§ **Provided data**
(* ===== verification/IBNode.v ===== *)
(** * ibtree nodes (src/ibtree/ibtree.go, nodedata.go, ibtree_greenpack*.go)

    The data of the functional B+ tree: a [Node] with its children, each child
    an entry that carries a key, a value and, when the subtree below it has been
    changed in memory, that subtree.  An interior entry without an in-memory
    subtree names a stored block, which the tree's backend loads.

    Nodes are never changed after they are published, so a pointer to a node is
    modelled by the node itself. *)
From stdpp Require Import base list sets strings sorting.
From Stdlib Require Import ZArith Lia.
From S2P Require Import Prelude OrderedMap.

Abbreviation BlockId := string (only parsing).
Abbreviation Key := string (only parsing).

(** ** Data *)

Inductive Node : Type :=
| mkNode (leafy : bool) (children : list NodeDataChild) (bid : option BlockId)
with NodeDataChild : Type :=
| mkChild (key : Key) (value : string) (child : option Node).

Definition Leafy (n : Node) : bool := let 'mkNode l _ _ := n in l.
Definition Children (n : Node) : list NodeDataChild := let 'mkNode _ c _ := n in c.
Definition blockId (n : Node) : option BlockId := let 'mkNode _ _ b := n in b.
Definition cKey (c : NodeDataChild) : Key := let 'mkChild k _ _ := c in k.
Definition cValue (c : NodeDataChild) : string := let 'mkChild _ v _ := c in v.
Definition childNode (c : NodeDataChild) : option Node := let 'mkChild _ _ n := c in n.

(** The persisted part of a node: the entries without their subtrees. *)
Record NodeData : Type := mkNodeData {
  nd_Leafy : bool;
  nd_Children : list (Key * string)
}.

Definition child_of_pair (p : Key * string) : NodeDataChild := mkChild p.1 p.2 None.
Definition pair_of_child (c : NodeDataChild) : Key * string := (cKey c, cValue c).

Definition node_of_data (bid : option BlockId) (nd : NodeData) : Node :=
  mkNode (nd_Leafy nd) (map child_of_pair (nd_Children nd)) bid.
Definition data_of_node (n : Node) : NodeData :=
  mkNodeData (Leafy n) (map pair_of_child (Children n)).

(** ** Equality of nodes and entries

    Pointer comparisons of the source are comparisons of (immutable) values. *)

Fixpoint node_eqb (a b : Node) {struct a} : bool :=
  match a, b with
  | mkNode l1 c1 b1, mkNode l2 c2 b2 =>
      Bool.eqb l1 l2 &&
      (fix go (x y : list NodeDataChild) {struct x} : bool :=
         match x, y with
         | [], [] => true
         | u :: x', v :: y' => child_eqb u v && go x' y'
         | _, _ => false
         end) c1 c2 &&
      bool_decide (b1 = b2)
  end
with child_eqb (a b : NodeDataChild) {struct a} : bool :=
  match a, b with
  | mkChild k1 v1 n1, mkChild k2 v2 n2 =>
      keqb k1 k2 && keqb v1 v2 &&
      match n1, n2 with
      | None, None => true
      | Some m1, Some m2 => node_eqb m1 m2
      | _, _ => false
      end
  end.

Definition ochild_eqb (a b : option NodeDataChild) : bool :=
  match a, b with
  | Some x, Some y => child_eqb x y
  | None, None => true
  | _, _ => false
  end.

(** ** Sizes (NodeData.Msgsize)

    The widths of the message-pack primitives belong to the greenpack library. *)

Class MsgpSizes := {
  BoolSize : Z;
  ArrayHeaderSize : Z;
  StringPrefixSize : Z
}.

Class MsgpSizesOk `{MsgpSizes} : Prop := {
  BoolSize_nonneg : (0 ≤ BoolSize)%Z;
  ArrayHeaderSize_nonneg : (0 ≤ ArrayHeaderSize)%Z;
  StringPrefixSize_nonneg : (0 ≤ StringPrefixSize)%Z
}.

Section sizes.
Context `{MsgpSizes}.

Definition slen (s : string) : Z := Z.of_nat (String.length s).

Definition entry_size (k v : string) : Z :=
  (1 + StringPrefixSize + slen k + StringPrefixSize + slen v)%Z.

Definition child_size (c : NodeDataChild) : Z := entry_size (cKey c) (cValue c).

Definition node_overhead : Z := (1 + BoolSize + ArrayHeaderSize)%Z.

Fixpoint children_size (cl : list NodeDataChild) : Z :=
  match cl with
  | [] => 0
  | c :: cl' => child_size c + children_size cl'
  end%Z.

Definition Msgsize (n : Node) : Z := (node_overhead + children_size (Children n))%Z.

End sizes.

(** ** Structure check (NodeData.CheckNodeStructure) *)

Fixpoint CheckNodeStructure_loop (prev : option Key) (cl : list NodeDataChild) : res unit :=
  match cl with
  | [] => Ok tt
  | c :: cl' =>
      if keqb (cKey c) "" then Panic "tree broke: empty key"
      else
        match prev with
        | Some k0 =>
            if kleb (cKey c) k0 then Panic "tree broke: keys out of order"
            else CheckNodeStructure_loop (Some (cKey c)) cl'
        | None => CheckNodeStructure_loop (Some (cKey c)) cl'
        end
  end.

Definition CheckNodeStructure (n : Node) : res unit :=
  CheckNodeStructure_loop None (Children n).

(** ** The tree configuration (type Tree) *)

Definition hashSize : nat := 32.
Definition minimumNodeMaximumSize : Z := 512.
Definition maximumTreeDepth : nat := 10.

Record Tree : Type := mkTree {
  NodeMaximumSize : Z;
  halfSize : Z;
  smallSize : Z;
  backend : option (BlockId → option NodeData);
  placeholderValue : string
}.


Definition setNodeMaximumSize (maximumSize : Z) (t : Tree) : Tree :=
  let half := Z.quot maximumSize 2 in
  mkTree maximumSize half (Z.quot half 2) (backend t) (placeholderValue t).

(** [Tree{NodeMaximumSize: n}.Init(backend)]. *)
Definition Tree_Init (nodeMaximumSize : Z) (be : option (BlockId → option NodeData)) : Tree :=
  let maximumSize :=
    if (nodeMaximumSize <? minimumNodeMaximumSize)%Z then minimumNodeMaximumSize
    else nodeMaximumSize in
  let t := setNodeMaximumSize maximumSize (mkTree 0 0 0 None "") in
  mkTree (NodeMaximumSize t) (halfSize t) (smallSize t) be
    ("hash-" +:+ string_repeat "x" (hashSize - 5)).

Definition NewRoot : Node := mkNode true [] None.

Section tree.
Context (t : Tree).

(** Tree.LoadRoot: nil when the backend has no such node. *)
Definition LoadRoot (bid : BlockId) : res (option Node) :=
  match backend t with
  | None => Panic "invalid memory address or nil pointer dereference"
  | Some load =>
      match load bid with
      | None => Ok None
      | Some nd => Ok (Some (node_of_data (Some bid) nd))
      end
  end.

(** The subtree of an entry: in memory, or loaded (Node.childNode). *)
Definition resolve (c : NodeDataChild) : res (option Node) :=
  match childNode c with
  | Some n => Ok (Some n)
  | None =>
      match backend t with
      | None => Ok None
      | Some load =>
          let bid := cValue c in
          match load bid with
          | None => Panic "childNode - backend LoadNode failed"
          | Some nd => Ok (Some (node_of_data (Some bid) nd))
          end
      end
  end.

Definition Node_childNode (n : Node) (idx : Z) : res (option Node) :=
  let! c := go_at (Children n) idx in
  resolve c.

End tree.

(** ** Iteration over the in-memory part of a tree *)

Fixpoint iterateLeafFirst {S : Type} (f : Node → S → res S) (n : Node) (s : S)
    {struct n} : res S :=
  let! s1 :=
    (fix go (cl : list NodeDataChild) (s : S) {struct cl} : res S :=
       match cl with
       | [] => Ok s
       | mkChild _ _ sub :: cl' =>
           let! s' := match sub with
                      | Some m => iterateLeafFirst f m s
                      | None => Ok s
                      end in
           go cl' s'
       end) (let 'mkNode _ c _ := n in c) s in
  f n s1.

Definition checkTreeStructure (n : Node) : res unit :=
  iterateLeafFirst (fun m _ => CheckNodeStructure m) n tt.

Definition nestedNodeCount (n : Node) : res nat :=
  iterateLeafFirst (fun _ cnt => Ok (S cnt)) n 0.

(** ** Induction over nodes and entries *)

Section node_ind.
Context (P : Node → Prop) (Q : NodeDataChild → Prop).
Hypothesis Hnode : ∀ l cl b, Forall Q cl → P (mkNode l cl b).
Hypothesis Hleaf : ∀ k v, Q (mkChild k v None).
Hypothesis Hsub : ∀ k v m, P m → Q (mkChild k v (Some m)).

Fixpoint node_ind' (n : Node) : P n :=
  match n with
  | mkNode l cl b =>
      Hnode l cl b
        ((fix go (cl : list NodeDataChild) : Forall Q cl :=
            match cl with
            | [] => List.Forall_nil Q
            | c :: cl' => List.Forall_cons Q c cl' (child_ind' c) (go cl')
            end) cl)
  end
with child_ind' (c : NodeDataChild) : Q c :=
  match c with
  | mkChild k v None => Hleaf k v
  | mkChild k v (Some m) => Hsub k v m (node_ind' m)
  end.

End node_ind.

Definition node_eqb_ok (a : Node) : Prop := ∀ b, node_eqb a b = true ↔ a = b.
Definition child_eqb_ok (a : NodeDataChild) : Prop := ∀ b, child_eqb a b = true ↔ a = b.

Lemma node_eqb_ok_step l cl b : Forall child_eqb_ok cl → node_eqb_ok (mkNode l cl b).
Proof.
  intros HF [l2 cl2 b2]. cbn [node_eqb].
  rewrite !andb_true_iff, eqb_true_iff, bool_decide_eq_true.
  set (go := fix go (x y : list NodeDataChild) {struct x} : bool := _).
  assert (∀ cl2, go cl cl2 = true ↔ cl = cl2) as Hgo.
  { clear cl2. induction HF as [|c cl Hc HF IH]; intros [|c2 cl2]; simpl; try done.
    rewrite andb_true_iff, (Hc c2), IH. naive_solver. }
  rewrite Hgo. naive_solver.
Qed.

Lemma node_child_eqb_ok : (∀ n, node_eqb_ok n) ∧ (∀ c, child_eqb_ok c).
Proof.
  assert (∀ k v, child_eqb_ok (mkChild k v None)) as H2.
  { intros k v [k2 v2 [m|]]; cbn [child_eqb]; rewrite !andb_true_iff, ?keqb_eq; naive_solver. }
  assert (∀ k v m, node_eqb_ok m → child_eqb_ok (mkChild k v (Some m))) as H3.
  { intros k v m Hm [k2 v2 [m2|]]; cbn [child_eqb];
      rewrite !andb_true_iff, ?keqb_eq, ?(Hm m2); naive_solver. }
  split.
  - apply (node_ind' node_eqb_ok child_eqb_ok); auto using node_eqb_ok_step.
  - apply (child_ind' node_eqb_ok child_eqb_ok); auto using node_eqb_ok_step.
Qed.

Lemma node_eqb_eq a b : node_eqb a b = true ↔ a = b.
Proof. apply node_child_eqb_ok. Qed.
Lemma child_eqb_eq a b : child_eqb a b = true ↔ a = b.
Proof. apply node_child_eqb_ok. Qed.
Lemma child_eqb_refl a : child_eqb a a = true.
Proof. by apply child_eqb_eq. Qed.
Lemma node_eqb_refl a : node_eqb a a = true.
Proof. by apply node_eqb_eq. Qed.

Lemma ochild_eqb_eq a b : ochild_eqb a b = true ↔ a = b.
Proof. destruct a, b; simpl; rewrite ?child_eqb_eq; naive_solver. Qed.

#[export] Instance NodeDataChild_eq_dec : EqDecision NodeDataChild.
Proof.
  intros a b. destruct (child_eqb a b) eqn:E.
  - left. by apply child_eqb_eq.
  - right. intros ->. by rewrite child_eqb_refl in E.
Defined.

#[export] Instance Node_eq_dec : EqDecision Node.
Proof.
  intros a b. destruct (node_eqb a b) eqn:E.
  - left. by apply node_eqb_eq.
  - right. intros ->. by rewrite node_eqb_refl in E.
Defined.

(** ** Lemmas on sizes and on the structure check *)

Section sizes_facts.
Context `{Hsz : MsgpSizes} `{!MsgpSizesOk}.

Lemma children_size_app l1 l2 :
  children_size (l1 ++ l2) = (children_size l1 + children_size l2)%Z.
Proof. induction l1 as [|c l1 IH]; simpl; lia. Qed.

Lemma child_size_pos c : (0 < child_size c)%Z.
Proof.
  unfold child_size, entry_size, slen. pose proof StringPrefixSize_nonneg. lia.
Qed.

Lemma children_size_nonneg l : (0 ≤ children_size l)%Z.
Proof. induction l as [|c l IH]; simpl; [lia|]. pose proof (child_size_pos c). lia. Qed.

Lemma children_size_bound B l :
  Forall (λ c, (child_size c ≤ B)%Z) l → (children_size l ≤ B * Z.of_nat (length l))%Z.
Proof. induction 1 as [|c l Hc HF IH]; simpl; lia. Qed.

End sizes_facts.

Lemma CheckNodeStructure_loop_Ok prev cl :
  Forall (λ c, cKey c ≠ "") cl →
  match prev with Some k => ∀ c, c ∈ cl → klt k (cKey c) | None => True end →
  StronglySorted (λ a b, klt (cKey a) (cKey b)) cl →
  CheckNodeStructure_loop prev cl = Ok tt.
Proof.
  revert prev. induction cl as [|c cl IH]; intros prev Hne Hprev Hs; [done|]. simpl.
  apply Forall_cons in Hne as [Hc Hne]. apply StronglySorted_inv in Hs as [Hs Hall].
  rewrite (proj2 (keqb_neq _ _)) by done.
  assert (CheckNodeStructure_loop (Some (cKey c)) cl = Ok tt) as Hrec.
  { apply IH; [done| |done]. intros c' Hc'. rewrite Forall_forall in Hall. by apply Hall. }
  destruct prev as [k0|]; [|done].
  rewrite (proj2 (kleb_false _ _)); [done|]. apply Hprev. set_solver.
Qed.

Lemma CheckNodeStructure_loop_inv prev cl :
  CheckNodeStructure_loop prev cl = Ok tt →
  Forall (λ c, cKey c ≠ "") cl ∧
  StronglySorted (λ a b, klt (cKey a) (cKey b)) cl ∧
  match prev with Some k => ∀ c, c ∈ cl → klt k (cKey c) | None => True end.
Proof.
  revert prev. induction cl as [|c cl IH]; intros prev H.
  - split_and!; [done|constructor|]. destruct prev; [|done]. set_solver.
  - simpl in H. destruct (keqb (cKey c) "") eqn:Ek; [done|]. apply keqb_neq in Ek.
    assert (CheckNodeStructure_loop (Some (cKey c)) cl = Ok tt ∧
            match prev with Some k => klt k (cKey c) | None => True end) as [Hrec Hp].
    { destruct prev as [k0|]; [|done]. destruct (kleb (cKey c) k0) eqn:E; [done|].
      by apply kleb_false in E. }
    apply IH in Hrec as (H1 & H2 & H3). split_and!.
    + by constructor.
    + constructor; [done|]. apply Forall_forall. apply H3.
    + destruct prev as [k0|]; [|done]. intros c' [->|Hc']%elem_of_cons; [done|].
      eapply klt_trans; eauto.
Qed.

§ **Exercise requirements**
In the entries above, find the line holding "Definition Msgsize (n" and the line holding "smallSize : Z;"; print both of them and every line between, exactly, and nothing else.

§ **Output of the exercise**
Definition Msgsize (n : Node) : Z := (node_overhead + children_size (Children n))%Z.

End sizes.

(** ** Structure check (NodeData.CheckNodeStructure) *)

Fixpoint CheckNodeStructure_loop (prev : option Key) (cl : list NodeDataChild) : res unit :=
  match cl with
  | [] => Ok tt
  | c :: cl' =>
      if keqb (cKey c) "" then Panic "tree broke: empty key"
      else
        match prev with
        | Some k0 =>
            if kleb (cKey c) k0 then Panic "tree broke: keys out of order"
            else CheckNodeStructure_loop (Some (cKey c)) cl'
        | None => CheckNodeStructure_loop (Some (cKey c)) cl'
        end
  end.

Definition CheckNodeStructure (n : Node) : res unit :=
  CheckNodeStructure_loop None (Children n).

(** ** The tree configuration (type Tree) *)

Definition hashSize : nat := 32.
Definition minimumNodeMaximumSize : Z := 512.
Definition maximumTreeDepth : nat := 10.

Record Tree : Type := mkTree {
  NodeMaximumSize : Z;
  halfSize : Z;
  smallSize : Z;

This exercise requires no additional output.